(* ===== verification/LibseatSeatd.v ===== *)
(** * libseat/backend/seatd.c: the client of the daemon

    The backend that opens a seat through the daemon's socket.  Requests are
    written to the connection and the library waits for the response; events that
    arrive in between are queued for the next dispatch.  [patience] is the number of
    times a request polls for its response: a request that is still waiting then
    is a [Hang]. *)
From S2P Require Import Prelude Kernel Connection Protocol Backend.

Section Seatd.
Context `{K : Kernel} `{L : Listener}.

(** [strncpy] into [sun_path], less its last byte. *)
Definition seatd_connect (default_path : bytes) (sock_env : option bytes) : M handle Z :=
  r ← ext Socket;
  let f := r_ret r in
  if f =? -1 then mret (-1) else
  let path := default default_path sock_env in
  r ← ext (Connect f (take 107 path));
  if r_ret r =? -1 then ext (Close f);; mret (-1) else
  mret f.

Definition backend_seatd_from_libseat_backend : M handle backend_seatd :=
  h ← get;
  o ← deref h;
  match o with Seatd b => mret b | _ => abort end.

(** ** Losing the connection *)

Definition cleanup : M handle () :=
  b ← get_backend;
  let f := fd (bs_connection b) in
  (if f =? -1 then mret () else ext (Shutdown f);; mret ());;
  on_connection connection_close_fds;;
  upd_backend (set_pending_events []).

Definition destroy : M handle () :=
  b ← get_backend;
  let f := fd (bs_connection b) in
  (if f =? -1 then mret () else ext (Close f);; on_connection (modify (set_fd (-1))));;
  cleanup;;
  modify (fun _ => None).

Definition set_error : M handle () :=
  b ← get_backend;
  if bs_error b then mret () else
  stored_errno ← get_errno;
  upd_backend (set_bs_error true);;
  cleanup;;
  set_errno stored_errno.

(** ** The connection, with errors that end it *)

Definition conn_put (src : bytes) : M handle Z :=
  r ← on_connection (connection_put src);
  if r =? -1 then set_error;; mret (-1) else mret 0.

Definition conn_flush : M handle Z :=
  r ← on_connection connection_flush;
  if r =? -1 then set_error;; mret (-1) else mret 0.

(** The bytes read; [None] is the return value -1. *)
Definition conn_get (target_len : Z) : M handle (option bytes) :=
  o ← on_connection (connection_get target_len);
  match o with
  | None => set_error;; fail_with EBADMSG None
  | Some bs => mret (Some bs)
  end.

Definition conn_get_fd : M handle (option Z) :=
  o ← on_connection connection_get_fd;
  match o with
  | None => set_error;; fail_with EBADMSG None
  | Some f => mret (Some f)
  end.

(** The size of the message; [None] is [SIZE_MAX]. *)
Definition read_header (expected_opcode expected_size : Z) (variable : bool) : M handle (option Z) :=
  o ← conn_get sizeof_header;
  match o with
  | None => set_error;; mret None
  | Some bs =>
      let header := header_of bs in
      if negb (opcode header =? expected_opcode) then
        if negb (opcode header =? SERVER_ERROR) || negb (size header =? 4) then
          set_error;; fail_with EBADMSG None
        else
        m ← conn_get 4;
        match m with
        | None => set_error;; fail_with EBADMSG None
        | Some msg => fail_with (int_of msg) None
        end
      else
      if (negb variable && negb (size header =? expected_size)) ||
         (variable && (size header <? expected_size))
      then set_error;; fail_with EBADMSG None
      else mret (Some (size header))
  end.

(** ** Events *)

Definition queue_event (opcode : Z) : M handle Z :=
  r ← ext Calloc;
  if r_ret r =? -1 then mret (-1) else
  upd_backend (fun b => set_pending_events (opcode :: pending_events b) b);;
  mret 0.

(** The loop over the list taken from the backend. *)
Fixpoint run_events (list : list Z) (executed : Z) : M handle Z :=
  match list with
  | [] => mret executed
  | opcode :: list' =>
      (if opcode =? SERVER_DISABLE_SEAT then get_backend;; notify false
       else if opcode =? SERVER_ENABLE_SEAT then get_backend;; notify true
       else abort);;
      run_events list' (executed + 1)
  end.

Definition execute_events : M handle Z :=
  b ← get_backend;
  upd_backend (set_pending_events []);;
  run_events (pending_events b) 0.

(** The loop over the messages in the buffer, with the return value and the
    opcode stored.  [want_opcode]: the caller gave a pointer for the opcode. *)
Fixpoint read_and_queue_loop (fuel : nat) (want_opcode : bool) (packets : Z) : M handle (Z * Z) :=
  o ← on_connection (connection_get sizeof_header);
  match o with
  | None => mret (packets, 0)
  | Some bs =>
      let header := header_of bs in
      match fuel with
      | O => hang
      | S fuel' =>
          let packets := packets + 1 in
          if opcode header =? SERVER_PONG then
            upd_backend (set_awaiting_pong false);;
            read_and_queue_loop fuel' want_opcode packets
          else if (opcode header =? SERVER_DISABLE_SEAT) || (opcode header =? SERVER_ENABLE_SEAT) then
            r ← queue_event (opcode header);
            if r =? -1 then set_error;; mret (-1, 0) else
            read_and_queue_loop fuel' want_opcode packets
          else if negb want_opcode then
            set_error;;
            set_errno EBADMSG;;
            on_connection (connection_restore sizeof_header);;
            mret (-1, 0)
          else
            b ← get_backend;
            on_connection (connection_restore sizeof_header);;
            mret (packets,
              if size header <=? connection_pending (bs_connection b) then opcode header else 0)
      end
  end.

(** Every message takes its header out of the 256-byte buffer. *)
Definition read_and_queue (want_opcode : bool) : M handle (Z * Z) :=
  read_and_queue_loop 64 want_opcode 0.

Definition poll_connection (timeout : Z) : M handle Z :=
  b ← get_backend;
  r ← ext (Poll [(fd (bs_connection b), POLLIN)] timeout);
  if r_ret r =? -1 then
    e ← get_errno;
    mret (if (e =? EAGAIN) || (e =? EINTR) then 0 else -1)
  else
  let revents := r_val 0 r in
  if has_event revents (Z.lor POLLERR POLLHUP) then
    set_error;; fail_with EPIPE (-1)
  else
  if has_event revents POLLIN then
    len ← on_connection connection_read;
    if len =? 0 then set_error;; fail_with EIO (-1) else
    e ← get_errno;
    if (len =? -1) && negb (e =? EAGAIN) then set_error;; mret (-1) else
    mret len
  else mret 0.

(** The [while (true)] of [read_until_response]. *)
Fixpoint await_response (patience : nat) : M handle Z :=
  '(r, opcode) ← read_and_queue true;
  if r =? -1 then mret (-1) else
  if negb (opcode =? 0) then mret 0 else
  match patience with
  | O => hang
  | S patience' =>
      r ← poll_connection (-1);
      if r =? -1 then mret (-1) else await_response patience'
  end.

Definition read_until_response (patience : nat) : M handle Z :=
  r ← conn_flush;
  if r =? -1 then mret (-1) else await_response patience.

(** ** The operations of [seatd_impl] *)

Definition get_fd : M handle Z :=
  backend ← backend_seatd_from_libseat_backend;
  mret (fd (bs_connection backend)).

Definition seat_name : M handle bytes :=
  backend ← backend_seatd_from_libseat_backend;
  mret (cstring (bs_seat_name backend)).

Definition dispatch (timeout : Z) : M handle Z :=
  backend ← backend_seatd_from_libseat_backend;
  if bs_error backend then fail_with ENOTCONN (-1) else
  '(predispatch, _) ← read_and_queue false;
  if predispatch =? -1 then mret (-1) else
  n ← execute_events;
  let predispatch := predispatch + n in
  let immediate_read := (0 <? predispatch) || (timeout =? 0) in
  read ← (if immediate_read then on_connection connection_read else poll_connection timeout);
  e ← get_errno;
  if read =? 0 then mret predispatch else
  if (read =? -1) && negb (e =? EAGAIN) then mret (-1) else
  '(postdispatch, _) ← read_and_queue false;
  if postdispatch =? -1 then mret (-1) else
  n ← execute_events;
  mret (predispatch + (postdispatch + n)).

(** [conn_put(a) == -1 || conn_put(b) == -1 || ...] *)
Fixpoint conn_puts (msgs : list bytes) : M handle Z :=
  match msgs with
  | [] => mret 0
  | m :: msgs' => r ← conn_put m; if r =? -1 then mret (-1) else conn_puts msgs'
  end.

(** [... || read_until_response() == -1] *)
Definition send_request (patience : nat) (msgs : list bytes) : M handle Z :=
  r ← conn_puts msgs;
  if r =? -1 then mret (-1) else read_until_response patience.

(** [calloc], with the connection's descriptor set. *)
Definition new_backend (f : Z) : backend_seatd :=
  BackendSeatd (new_connection f) [] false false (replicate 64 0).

(** The name in the response, as [_open_seat] stores it; [inr] is [res] at
    [goto backend_error]. *)
Definition read_seat_name (size : Z) : M handle (() + Z) :=
  o ← conn_get 2;
  match o with
  | None => e ← get_errno; mret (inr (i32 (- e)))
  | Some rmsg =>
      let seat_name_len := u16_of rmsg in
      if negb (seat_name_len =? size - 2) then mret (inr (- EBADMSG)) else
      if MAX_SEAT_LEN <? seat_name_len then mret (inr (- EBADMSG)) else
      o ← conn_get seat_name_len;
      match o with
      | None => e ← get_errno; mret (inr (i32 (- e)))
      | Some name =>
          upd_backend (fun b => set_bs_seat_name (memcpy (bs_seat_name b) 0 name) b);;
          b ← get_backend;
          seat_name_len ←
            (if (seat_name_len =? 0) ||
                ((seat_name_len <? MAX_SEAT_LEN) &&
                 negb (nth (Z.to_nat (seat_name_len - 1)) (bs_seat_name b) 0 =? 0))
             then
               upd_backend (fun b => set_bs_seat_name (memcpy (bs_seat_name b) seat_name_len [0]) b);;
               mret (u16 (seat_name_len + 1))
             else mret seat_name_len);
          b ← get_backend;
          if (seat_name_len =? 0) ||
             negb (Z.of_nat (strnlen (bs_seat_name b) (Z.to_nat seat_name_len)) =?
                   u16 (seat_name_len - 1))
          then mret (inr (- EBADMSG))
          else mret (inl ())
      end
  end.

(** [_open_seat] from the request to [backend_error]. *)
Definition open_request (patience : nat) : M handle (() + Z) :=
  r ← send_request patience [header_bytes (Header CLIENT_OPEN_SEAT 0)];
  if r =? -1 then e ← get_errno; mret (inr (i32 (- e))) else
  o ← read_header SERVER_SEAT_OPENED 2 true;
  match o with
  | None => e ← get_errno; mret (inr (i32 (- e)))
  | Some size => read_seat_name size
  end.

(** Whether the result is a seat. *)
Definition _open_seat (patience : nat) (f : Z) : M handle bool :=
  r ← ext Calloc;
  if r_ret r =? -1 then ext (Close f);; mret false else
  modify (fun _ => Some (Seatd (new_backend f)));;
  o ← open_request patience;
  match o with
  | inl _ => execute_events;; mret true
  | inr res => destroy;; set_errno (i32 (- res));; mret false
  end.

Definition open_seat (patience : nat) (default_path : bytes) (sock_env : option bytes) : M handle bool :=
  f ← seatd_connect default_path sock_env;
  if f =? -1 then mret false else _open_seat patience f.

(** [close_seat] up to [done]. *)
Definition close_request (patience : nat) (backend : backend_seatd) : M handle Z :=
  if bs_error backend then mret (- ENOTCONN) else
  r ← send_request patience [header_bytes (Header CLIENT_CLOSE_SEAT 0)];
  res ← (if r =? -1 then e ← get_errno; mret (i32 (- e)) else mret 0);
  o ← read_header SERVER_SEAT_CLOSED 0 false;
  match o with
  | None => e ← get_errno; mret (i32 (- e))
  | Some _ => mret res
  end.

Definition close_seat (patience : nat) : M handle Z :=
  backend ← backend_seatd_from_libseat_backend;
  res ← close_request patience backend;
  execute_events;;
  destroy;;
  if res <? 0 then fail_with (i32 (- res)) (-1) else mret 0.

Definition send_ping : M handle Z :=
  r ← conn_put (header_bytes (Header CLIENT_PING 0));
  if r =? -1 then mret (-1) else
  r ← conn_flush;
  if r =? -1 then mret (-1) else mret 0.

Definition check_pending_events : M handle () :=
  '(r, _) ← read_and_queue false;
  if r =? -1 then mret () else
  b ← get_backend;
  if bool_decide (pending_events b = []) then mret () else
  if awaiting_pong b then mret () else
  r ← send_ping;
  if r =? -1 then mret () else
  upd_backend (set_awaiting_pong true).

(** [res] of [open_device], and the descriptor stored through [fd] if one was. *)
Definition device_response : M handle (Z * option Z) :=
  let failed :=
    e ← get_errno;
    let res := i32 (- e) in
    assert_ (res <? 0);;
    mret (res, None) in
  o ← read_header SERVER_DEVICE_OPENED 4 false;
  match o with
  | None => failed
  | Some _ =>
      o ← conn_get 4;
      match o with
      | None => failed
      | Some rmsg =>
          o ← conn_get_fd;
          match o with
          | None => failed
          | Some f => mret (int_of rmsg, Some f)
          end
      end
  end.

Definition open_device (patience : nat) (path : bytes) : M handle (Z * option Z) :=
  backend ← backend_seatd_from_libseat_backend;
  if bs_error backend then fail_with ENOTCONN (-1, None) else
  let pathlen := zlen path + 1 in
  if MAX_PATH_LEN <? pathlen then fail_with EINVAL (-1, None) else
  r ← send_request patience
        [header_bytes (Header CLIENT_OPEN_DEVICE (2 + pathlen)); u16_bytes pathlen; path ++ [0]];
  if r =? -1 then mret (-1, None) else
  '(res, f) ← device_response;
  check_pending_events;;
  if res <? 0 then fail_with (i32 (- res)) (-1, f) else mret (res, f).

(** What [close_device], [switch_session] and [disable_seat] do with a response
    that has no body. *)
Definition finish_request (expected_opcode : Z) : M handle Z :=
  o ← read_header expected_opcode 0 false;
  res ← (match o with
         | None => e ← get_errno; mret (i32 (- e))
         | Some _ => mret 0
         end);
  check_pending_events;;
  if res <? 0 then fail_with (i32 (- res)) (-1) else mret 0.

Definition close_device (patience : nat) (device_id : Z) : M handle Z :=
  backend ← backend_seatd_from_libseat_backend;
  if bs_error backend then fail_with ENOTCONN (-1) else
  if device_id <? 0 then fail_with EINVAL (-1) else
  r ← send_request patience [header_bytes (Header CLIENT_CLOSE_DEVICE 4); int_bytes device_id];
  if r =? -1 then mret (-1) else finish_request SERVER_DEVICE_CLOSED.

Definition switch_session (patience : nat) (session : Z) : M handle Z :=
  backend ← backend_seatd_from_libseat_backend;
  if bs_error backend then fail_with ENOTCONN (-1) else
  if session <? 0 then fail_with EINVAL (-1) else
  r ← send_request patience [header_bytes (Header CLIENT_SWITCH_SESSION 4); int_bytes session];
  if r =? -1 then mret (-1) else finish_request SERVER_SESSION_SWITCHED.

Definition disable_seat (patience : nat) : M handle Z :=
  backend ← backend_seatd_from_libseat_backend;
  if bs_error backend then fail_with ENOTCONN (-1) else
  r ← send_request patience [header_bytes (Header CLIENT_DISABLE_SEAT 0)];
  if r =? -1 then mret (-1) else finish_request SERVER_SEAT_DISABLED.

(** [builtin_impl]: the daemon as a child process.  [fork] is modelled for the
    parent; the child runs [builtin_child_start] and [builtin_child_turn] of
    [Embedded]. *)
Definition builtin_open_seat (patience : nat) : M handle bool :=
  r ← ext Socketpair;
  if r_ret r =? -1 then mret false else
  let fds := (r_val 0 r, r_val 1 r) in
  pid ← ext Fork;
  if r_ret pid =? -1 then
    ext (Close (fst fds));;
    ext (Close (snd fds));;
    mret false
  else
  ext (Close (fst fds));;
  _open_seat patience (snd fds).

End Seatd.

★ ★ ★ ★ ★ ★ ★

◆ WORK ITEM ◆
Read the listing above, then copy every line that includes the string "over".

◆ SOLUTION TO THE EXERCISE ◆
(** The loop over the list taken from the backend. *)
(** The loop over the messages in the buffer, with the return value and the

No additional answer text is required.